Digressing a little, but Glibc’s pthreads implementation is painful, because they don’t provide any public API to map a pthread_t to the kernel TID, except for the horrendously awful thread_db. Of course, for the current thread, you can just call gettid() - but if you want to map pthread_t to TID for another thread, the thread_db abomination is the only supported way. Bionic supplies a nice simple pthread_gettid_np() for this, macOS has that too (albeit sadly with an incompatible prototype).
Now, pthread_t is actually a pointer to an undocumented structure, and the TID is stored at a certain offset in it… so it is easy to pull the TID from there. Until some day the glibc developers change the layout of the structure and suddenly that code breaks.
Huh I never really thought about that before. Seems like a glaring oversight but then again do any POSIX APIs even involve threads? Which itself illustrates the absurdity because what modern OS doesn't support multiple scheduling entities per virtual address space? Or should I have said per thread group? What was a process supposed to be again? (And what was the point of the thing?)
Digressing the conversation further, I notice in the docs that CLONE_SIGHAND requires CLONE_VM and CLONE_THREAD requires CLONE_SIGHAND. Any idea if there's a technical reason for that or is it just POSIX constraints needlessly infecting the kernel?
It's particularly confusing that the TID is the real identifier but the documentation generally refers to scheduling entities as processes. So you use a TID to refer to a process and a PID to refer to a thread group ... right. Very straightforward.
I guess one reason why it doesn’t have any TID concept, is although Linux nowadays uses 1:1 threading (one kernel thread per user-space thread), historically many Unix thread libraries were designed to use 1:N threading (a single kernel thread runs multiple user space threads) or M:N threading (a pool of kernel threads runs a pool of user space threads where the two pools differ in size). Plus, while Linux went with the model that processes and threads are basically two slightly different variants of the same thing, in other POSIX implementations they are completely distinct object types. Since pthreads are designed to support such a wide variety of implementation strategies, they can’t assume threads have any kernel-maintained unique ID, because in some of those implementation strategies there might not be one.

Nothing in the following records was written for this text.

(** * Symbol rename: provider fallback chain and rename session controller

    A shallow embedding of [vs/editor/contrib/rename/rename.ts]:
    the class [RenameSkeleton] (provider chain), the function [rename],
    the class [RenameController] (one interactive session) and the API
    bridge command [_executeDocumentRenameProvider].

    Asynchronous code is sequenced on one cooperative thread.  Every
    [await] is a point where a collaborator settles (resolves or
    rejects) and where the user may have touched the editor in the
    meantime; both are part of the collaborator's answer ([Async]). *)

From Equations Require Import Equations.
From Stdlib Require Import ZArith List String Ascii Bool Arith Lia.
Import ListNotations.
Local Open Scope string_scope.
Local Open Scope list_scope.

Set Implicit Arguments.

(** ** Values of the editor core *)

(** [vs/editor/common/core/position]: a line and a column, 1-based. *)
Module Position.
Record t : Type := make { lineNumber : Z; column : Z }.

Definition equals (a b : t) : bool :=
  (lineNumber a =? lineNumber b)%Z && (column a =? column b)%Z.
End Position.

(** [vs/editor/common/core/range]: the four numbers of [IRange]. *)
Module Range.
Record t : Type := make {
  startLineNumber : Z;
  startColumn : Z;
  endLineNumber : Z;
  endColumn : Z
}.

(** [Range.lift(r).getStartPosition()] *)
Definition getStartPosition (r : t) : Position.t :=
  Position.make (startLineNumber r) (startColumn r).

(** Modelled from the spec: [Range.isEmpty] is missing from the sources
    at hand; a selection is "non-empty" when its two ends differ. *)
Definition isEmpty (r : t) : bool :=
  (startLineNumber r =? endLineNumber r)%Z && (startColumn r =? endColumn r)%Z.

(** Modelled from the spec: [Range.spansMultipleLines] is missing from
    the sources at hand; a selection is "single-line" when it does not
    end on a later line than it starts. *)
Definition spansMultipleLines (r : t) : bool :=
  (startLineNumber r <? endLineNumber r)%Z.

(** Modelled from the spec: [Range.containsRange] is missing from the
    sources at hand; [other] is "fully contained" in [r] when none of
    its ends lies before the start or after the end of [r]. *)
Definition containsRange (r other : t) : bool :=
  if ((startLineNumber other <? startLineNumber r)
      || (endLineNumber other <? startLineNumber r))%Z then false
  else if ((endLineNumber r <? startLineNumber other)
      || (endLineNumber r <? endLineNumber other))%Z then false
  else if ((startLineNumber other =? startLineNumber r)
      && (startColumn other <? startColumn r))%Z then false
  else if ((endLineNumber other =? endLineNumber r)
      && (endColumn r <? endColumn other))%Z then false
  else true.

Definition equalsRange (a b : t) : bool :=
  (startLineNumber a =? startLineNumber b)%Z && (startColumn a =? startColumn b)%Z
  && (endLineNumber a =? endLineNumber b)%Z && (endColumn a =? endColumn b)%Z.
End Range.

(** [IWordAtPosition], the answer of [ITextModel.getWordAtPosition]. *)
Module Word.
Record t : Type := make { word : string; startColumn : Z; endColumn : Z }.
End Word.

(** [modes.RenameLocation] *)
Record RenameLocation : Type := { range : Range.t; text : string }.

(** One text edit of a [WorkspaceEdit]: resource, range, replacement. *)
Record ResourceTextEdit : Type :=
  { resource : string; editRange : Range.t; newText : string }.

(** [modes.WorkspaceEdit]; [None] stands for [undefined]. *)
Record WorkspaceEdit : Type :=
  { edits : option (list ResourceTextEdit); rejectReason : option string }.

(** JavaScript truthiness of an optional string: [undefined] and the
    empty string are falsy. *)
Definition truthy (s : option string) : bool :=
  match s with
  | Some (String _ _) => true
  | _ => false
  end.
(** * config-reloader: the sidecar's startup gate, flag surface and actor wiring

    A shallow embedding of [cmd/config-reloader/main.go].  The program is a
    single [main]: it parses flags, waits for the target's ready endpoint,
    then runs three actors under a [run.Group].  Each part of [main] is a
    module below, in the order the code executes it. *)

From stdpp Require Import base numbers list strings.

Local Open Scope Z_scope.

(** Go's [error] values only matter here through being nil or not; a
    non-nil error carries its message. *)
Definition error := string.

(** ** [time.Duration]: an int64 count of nanoseconds *)
Module GoTime.

Definition Duration := Z.

Definition Nanosecond : Duration := 1.
Definition Microsecond : Duration := 1000 * Nanosecond.
Definition Millisecond : Duration := 1000 * Microsecond.
Definition Second : Duration := 1000 * Millisecond.
Definition Minute : Duration := 60 * Second.

End GoTime.

(** ** The command line: [flag.String], [flag.Var] and [stringSlice] *)
Module Flags.

(** [type stringSlice []string] *)
Definition stringSlice := list string.

(** [strings.Join] *)
Fixpoint Join (elems : list string) (sep : string) : string :=
  match elems with
  | [] => EmptyString
  | [e] => e
  | e :: rest => e +:+ sep +:+ Join rest sep
  end.

(** [func (ss *stringSlice) String() string] *)
Definition stringSlice_String (ss : stringSlice) : string := Join ss ", ".

(** [func (ss *stringSlice) Set(value string) error]: the receiver after
    the call, and the returned error (always nil). *)
Definition stringSlice_Set (ss : stringSlice) (value : string)
  : stringSlice * option error :=
  (ss ++ [value], None).

(** The [flag.Value] interface: what the flag package calls on each
    occurrence of a flag. *)
Class Value (V : Type) := {
  value_String : V → string;
  value_Set : V → string → V * option error;
}.

#[export] Instance stringSlice_Value : Value stringSlice :=
  {| value_String := stringSlice_String; value_Set := stringSlice_Set |}.

(** The value behind [flag.String]: [Set] stores the new string. *)
#[export] Instance string_Value : Value string :=
  {| value_String := λ s, s; value_Set := λ _ v, (v, None) |}.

> I notice in the docs that CLONE_SIGHAND requires CLONE_VM
I think this is necessary? If it wasn’t, the child might load new code (dlopen or JIT) and then install a signal handler pointing to it. With CLONE_SIGHAND, it shares signal handler with parent. But without CLONE_VM, the memory mapping containing the new code wouldn’t exist in the parent, meaning instant segfault as soon as the signal is delivered
> and CLONE_THREAD requires CLONE_SIGHAND. Any idea if there's a technical reason for that or is it just POSIX constraints needlessly infecting the kernel?
Well, this one is more POSIX (and historical Unix before it). Signals are primarily a process-level construct in Unix/POSIX, not thread-level – since back when signals were invented, threads hadn’t been invented yet (on Unix–PL/I running under OS/360 MVT already had multithreading, which it called 'multitasking', in 1968, Unix development didn't start until 1969). Although we’ve now got per-thread signal masks and thread-directed signals, the actual handlers are still per-process
Also, I think another reason for disallowing certain combination of clone() flags: obscure combinations can expose bugs, possibly even security vulnerabilities; if there is no great demand for a specific combination, the kernel devs may conclude it is safest to disallow it
If you want to register per-thread signal handlers you're forced to step outside the bounds of glibc and pthreads which I think is quite unfortunate.